The hasReactiveQueryField takes four arguments:

  • fieldName the name of the field in the entity and joist-config.json.

  • paramHint a reactive hint of data that will be loaded into memory, similar to a regular ReactiveField.

  • dbHint a reactive hint of data that will not be loaded into memory, but if it changes will still cause the field to be recalculated.

  • fn the function that calculates the value of the derived field.

    This function will have access to the data in paramHint, and then should issue a database query that summarizes/queries against the fields in the dbHint.

A special aspect of ReactiveQueryFields is that Joist will defer running their query until any other WIP changes in the EntityManager have been flushed to the database. This ensures that the SQL query sees the latest data, and doesn't mistakenly calculate a stale value.

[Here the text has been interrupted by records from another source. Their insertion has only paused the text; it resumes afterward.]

(* ===== verification/OrdTree.v ===== *)
(** * What a client may rely on in an ordered tree

    The interface between the AVL trees of common/avl and the components that
    keep their state in one (space maps, range locks).  A tree stands for the
    sequence of its elements; a search is given the comparison of the key
    against an element, which need only be monotone along that sequence, as the
    overlap comparison of space maps is; an index is a place between two
    elements. *)

From Stdlib Require Import List Permutation.
From stdpp Require Import base option numbers list.
From S2P Require Import Prelude.
Local Open Scope Z_scope.

(** The key is above the elements of [l1], equal to those of [m], below [l2]. *)
Definition cmp_split {A} (cmp : A -> comparison) (l1 m l2 : list A) : Prop :=
  Forall (fun x => cmp x = Gt) l1 /\ Forall (fun x => cmp x = Eq) m /\
  Forall (fun x => cmp x = Lt) l2.

Class OrdTree (A : Type) `{EqDecision A} := {
  ot : Type;
  ot_index : Type;

  ot_elems : ot -> list A;
  ot_ok : ot -> Prop;

  ot_empty : ot;
  ot_numnodes : ot -> Z;
  ot_find : (A -> comparison) -> ot -> A + ot_index;
  ot_nearest : ot -> ot_index -> bool -> option A;
  ot_insert : ot -> A -> ot_index -> outcome ot;
  ot_insert_here : ot -> A -> A -> bool -> outcome ot;
  ot_remove : ot -> A -> outcome ot;
  ot_update : ot -> A -> A -> ot;
  ot_first : ot -> option A;
  ot_walk : ot -> A -> bool -> option A;
  ot_drain : ot -> outcome (list A * ot);

  ot_empty_spec : ot_ok ot_empty /\ ot_elems ot_empty = [];
  ot_numnodes_spec t : ot_ok t -> ot_numnodes t = zlen (ot_elems t);

  (** A key between two neighbours: the search gives an index from which both
      are reached and at which an element can be inserted. *)
  ot_find_none t cmp l1 l2 :
    ot_ok t -> ot_elems t = l1 ++ l2 -> cmp_split cmp l1 [] l2 ->
    exists i, ot_find cmp t = inr i /\
      ot_nearest t i false = last l1 /\ ot_nearest t i true = head l2 /\
      forall x, exists t', ot_insert t x i = Ok t' /\ ot_ok t' /\ ot_elems t' = l1 ++ x :: l2;
  (** A key equal to some elements: the search gives one of them. *)
  ot_find_some t cmp l1 m l2 :
    ot_ok t -> ot_elems t = l1 ++ m ++ l2 -> cmp_split cmp l1 m l2 -> m <> [] ->
    exists x, ot_find cmp t = inl x /\ In x m;

  ot_insert_here_after t x y l1 l2 :
    ot_ok t -> ot_elems t = l1 ++ x :: l2 -> List.NoDup (l1 ++ x :: l2) ->
    exists t', ot_insert_here t y x true = Ok t' /\ ot_ok t' /\ ot_elems t' = l1 ++ x :: y :: l2;
  ot_remove_spec t x l1 l2 :
    ot_ok t -> ot_elems t = l1 ++ x :: l2 -> List.NoDup (l1 ++ x :: l2) ->
    exists t', ot_remove t x = Ok t' /\ ot_ok t' /\ ot_elems t' = l1 ++ l2;
  ot_update_spec t x y l1 l2 :
    ot_ok t -> ot_elems t = l1 ++ x :: l2 -> List.NoDup (l1 ++ x :: l2) ->
    ot_ok (ot_update t x y) /\ ot_elems (ot_update t x y) = l1 ++ y :: l2;

  ot_first_spec t : ot_first t = head (ot_elems t);
  ot_walk_spec t x l1 l2 :
    ot_elems t = l1 ++ x :: l2 -> List.NoDup (l1 ++ x :: l2) ->
    ot_walk t x false = last l1 /\ ot_walk t x true = head l2;
  ot_drain_spec t :
    ot_ok t -> exists l t', ot_drain t = Ok (l, t') /\ Permutation l (ot_elems t) /\
      ot_ok t' /\ ot_elems t' = []
}.

Arguments ot A {_ _}.
Arguments ot_index A {_ _}.
(* ===== verification/Avl.v ===== *)
(** * AVL trees: common/avl/avl.c

    A node of the C tree holds two children, a parent pointer, its index in the
    parent and a balance.  Here a subtree is a value of [tree], and a position in
    the tree (an [avl_node_t *], or an [avl_index_t] naming an empty child slot)
    is the path of frames from there to the root: the head of the path is the
    parent ([AVL_XPARENT]) and its direction is the child index ([AVL_XCHILD]).
    The bottom-up loops of [avl_insert] and [avl_remove] consume that path frame
    by frame.  [avl_child[0]] is direction [false], [avl_child[1]] is [true].
    A client's node pointer is a value of type [A]: a tree never holds the same
    node twice, and [locate] finds the position of a node that is in the tree. *)

From Stdlib Require Import List Permutation Sorted.
From stdpp Require Import base option numbers list.
From S2P Require Import Prelude OrdTree.
Local Open Scope Z_scope.

Inductive tree (A : Type) :=
  | Null
  | Node (data : A) (balance : Z) (c0 c1 : tree A).
Arguments Null {A}.
Arguments Node {A} _ _ _ _.

(** A parent on the way to the root, seen from its child [f_dir]. *)
Record frame (A : Type) := Frame {
  f_data : A;
  f_balance : Z;
  f_dir : bool;
  f_sib : tree A       (** [avl_child[1 - f_dir]] *)
}.
Arguments Frame {A} _ _ _ _.
Arguments f_data {A} _.
Arguments f_balance {A} _.
Arguments f_dir {A} _.
Arguments f_sib {A} _.

(** [avl_tree_t], without the comparison function and the field offset. *)
Record avl_tree (A : Type) := AvlTree { avl_root : tree A; avl_numnodes : Z }.
Arguments AvlTree {A} _ _.
Arguments avl_root {A} _.
Arguments avl_numnodes {A} _.

Module Avl.
Section Avl.
Context {A : Type} `{EqDecision A}.
Implicit Types (t : tree A) (p : list (frame A)) (f : frame A) (T : avl_tree A).

(** ** Building and walking trees *)

(** The node whose child in direction [i] is [ci] and whose other child is [co]. *)
Definition mk (d : A) (b : Z) (i : bool) (ci co : tree A) : tree A :=
  if i then Node d b co ci else Node d b ci co.
Definition pick (i : bool) (c0 c1 : tree A) : tree A := if i then c1 else c0.

Definition avl_child2balance (i : bool) : Z := if i then 1 else -1.
Definition avl_balance2child (b : Z) : bool := 0 <? b.

Definition plug1 (f : frame A) (t : tree A) : tree A :=
  mk (f_data f) (f_balance f) (f_dir f) t (f_sib f).
Fixpoint plug (p : list (frame A)) (t : tree A) : tree A :=
  match p with [] => t | f :: p' => plug p' (plug1 f t) end.

Fixpoint elems (t : tree A) : list A :=
  match t with Null => [] | Node d _ c0 c1 => elems c0 ++ d :: elems c1 end.

(** The position of a node pointer: its path and the node there. *)
Fixpoint locate (x : A) (t : tree A) (p : list (frame A))
    : option (list (frame A) * (A * Z * tree A * tree A)) :=
  match t with
  | Null => None
  | Node d b c0 c1 =>
      if decide (d = x) then Some (p, (d, b, c0, c1))
      else match locate x c0 (Frame d b false c1 :: p) with
           | Some r => Some r
           | None => locate x c1 (Frame d b true c0 :: p)
           end
  end.

(** [for (...; node->avl_child[i] != NULL; node = node->avl_child[i]);]
    from the node [(d, b, c0, c1)]. *)
Fixpoint descend (i : bool) (t : tree A) (d : A) (b : Z) (co : tree A) (p : list (frame A))
    : list (frame A) * (A * Z * tree A) :=
  match t with
  | Null => (p, (d, b, co))
  | Node d' b' c0 c1 =>
      descend i (pick i c0 c1) d' b' (pick (negb i) c0 c1) (Frame d b i co :: p)
  end.

(** [for (;;) { was_child = ...; node = parent; ...; if (was_child == right) break; }] *)
Fixpoint walk_up (right : bool) (p : list (frame A)) : option A :=
  match p with
  | [] => None
  | f :: p' => if eqb (f_dir f) right then Some (f_data f) else walk_up right p'
  end.

(** [avl_walk] from the node [(c0, c1)] at path [p]; [left] is the direction. *)
Definition walk_from (p : list (frame A)) (c0 c1 : tree A) (left : bool) : option A :=
  match pick left c0 c1 with
  | Node d b d0 d1 =>
      let '(_, (x, _, _)) := descend (negb left) (pick (negb left) d0 d1) d b (pick left d0 d1) [] in
      Some x
  | Null => walk_up (negb left) p
  end.

Definition avl_walk (T : avl_tree A) (oldnode : A) (left : bool) : option A :=
  match locate oldnode (avl_root T) [] with
  | Some (p, (_, _, c0, c1)) => walk_from p c0 c1 left
  | None => None
  end.

(** [for (node = root; node != NULL; node = node->avl_child[i]) prev = node;] *)
Fixpoint extreme (i : bool) (t : tree A) (prev : option A) : option A :=
  match t with Null => prev | Node d _ c0 c1 => extreme i (pick i c0 c1) (Some d) end.
Definition avl_first (T : avl_tree A) : option A := extreme false (avl_root T) None.
Definition avl_last (T : avl_tree A) : option A := extreme true (avl_root T) None.

(** [avl_index_t]: the path of an empty slot. *)
Definition avl_nearest (T : avl_tree A) (wher : list (frame A)) (direction : bool) : option A :=
  match wher with
  | [] => None
  | f :: p =>
      if negb (eqb (f_dir f) direction) then Some (f_data f)
      else walk_from p (if f_dir f then f_sib f else Null) (if f_dir f then Null else f_sib f)
             direction
  end.

(** [avl_find]; [cmp x] is [tree->avl_compar(value, x)]: [Lt], [Eq], [Gt] for -1, 0, 1. *)
Fixpoint find_loop (cmp : A -> comparison) (t : tree A) (p : list (frame A))
    : A + list (frame A) :=
  match t with
  | Null => inr p
  | Node d b c0 c1 =>
      match cmp d with
      | Eq => inl d
      | Lt => find_loop cmp c0 (Frame d b false c1 :: p)
      | Gt => find_loop cmp c1 (Frame d b true c0 :: p)
      end
  end.
Definition avl_find (cmp : A -> comparison) (T : avl_tree A) : A + list (frame A) :=
  find_loop cmp (avl_root T) [].

(** ** Rotation *)

(** [avl_rotation] at the node [d] with children [c0], [c1] and new balance
    [balance] (-2 or 2): the new subtree, and whether it became shorter.
    Following a NULL child is a fault. *)
Definition avl_rotation (d : A) (balance : Z) (c0 c1 : tree A) : outcome (tree A * bool) :=
  let left := negb (balance <? 0) in
  let right := negb left in
  let left_heavy := Z.shiftr balance 1 in
  let right_heavy := - left_heavy in
  let nright := pick right c0 c1 in
  match pick left c0 c1 with
  | Null => Err Fault
  | Node cd child_bal d0 d1 =>
      let cleft := pick left d0 d1 in
      let cright := pick right d0 d1 in
      if negb (child_bal =? right_heavy) then
        let child_bal := child_bal + right_heavy in
        let node := mk d (- child_bal) left cright nright in
        let child := mk cd child_bal right node cleft in
        Ok (child, child_bal =? 0)
      else
        match cright with
        | Null => Err Fault
        | Node gd gbal e0 e1 =>
            let gleft := pick left e0 e1 in
            let gright := pick right e0 e1 in
            let node := mk d (if gbal =? left_heavy then right_heavy else 0) left gright nright in
            let child := mk cd (if gbal =? right_heavy then left_heavy else 0) right gleft cleft in
            Ok (mk gd 0 left child node, true)
        end
  end.

(** The rotation at the node of frame [f] whose child [f_dir f] is now [t]. *)
Definition rotate (f : frame A) (balance : Z) (t : tree A) : outcome (tree A * bool) :=
  match plug1 f t with
  | Node d _ c0 c1 => avl_rotation d balance c0 c1
  | Null => Err Fault
  end.

(** ** Insertion *)

(** The [for (;;)] loop of [avl_insert]: [t] is the subtree that grew. *)
Fixpoint insert_loop (p : list (frame A)) (t : tree A) : outcome (tree A) :=
  match p with
  | [] => Ok t
  | f :: p' =>
      let old_balance := f_balance f in
      let new_balance := old_balance + avl_child2balance (f_dir f) in
      if new_balance =? 0 then
        Ok (plug p' (plug1 (Frame (f_data f) 0 (f_dir f) (f_sib f)) t))
      else if negb (old_balance =? 0) then
        '(t', _) ← rotate f new_balance t;
        Ok (plug p' t')
      else insert_loop p' (plug1 (Frame (f_data f) new_balance (f_dir f) (f_sib f)) t)
  end.

Definition avl_insert (T : avl_tree A) (new_data : A) (wher : list (frame A))
    : outcome (avl_tree A) :=
  root ← insert_loop wher (Node new_data 0 Null Null);
  Ok (AvlTree root (avl_numnodes T + 1)).

(** [avl_insert_here]: next to the node [here]. *)
Definition avl_insert_here (T : avl_tree A) (new_data here : A) (direction : bool)
    : outcome (avl_tree A) :=
  match locate here (avl_root T) [] with
  | None => Err Fault
  | Some (p, (d, b, c0, c1)) =>
      match pick direction c0 c1 with
      | Null => avl_insert T new_data (Frame d b direction (pick (negb direction) c0 c1) :: p)
      | Node d' b' d0 d1 =>
          let child := negb direction in
          let '(q, (x, bx, co)) :=
            descend child (pick child d0 d1) d' b' (pick direction d0 d1)
              (Frame d b direction (pick (negb direction) c0 c1) :: p) in
          avl_insert T new_data (Frame x bx child co :: q)
      end
  end.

For example, a flow for the numberOfBookReviews above might be:

  1. A Publisher already exists in the database
  2. A request creates a new BookReview and call em.flush
  3. During em.flush, Joist realises that the Publisher.numberOfBookReviews needs recalculated
  4. Joist will first issue an INSERT INTO book_reviews for the BookReview
  5. With the transaction still open, the em.findCount query runs and sees the updated count
  6. Joist then issues an additional UPDATE publishers query to update the Publisher
  7. The transaction is then committed

Note that this "issue a SELECT with a transaction open" is not normally how Joist operates, but it ensures the best transactional integrity of the BookReview and Publisher reactive field being updated atomically.

tip

Currently, the ReactiveQueryField's query is not limited (i.e. either by type-checking or runtime verification) to querying against only data described in the dbHint, but you should ensure that it does, as otherwise field value may drift from the value calculated by the query.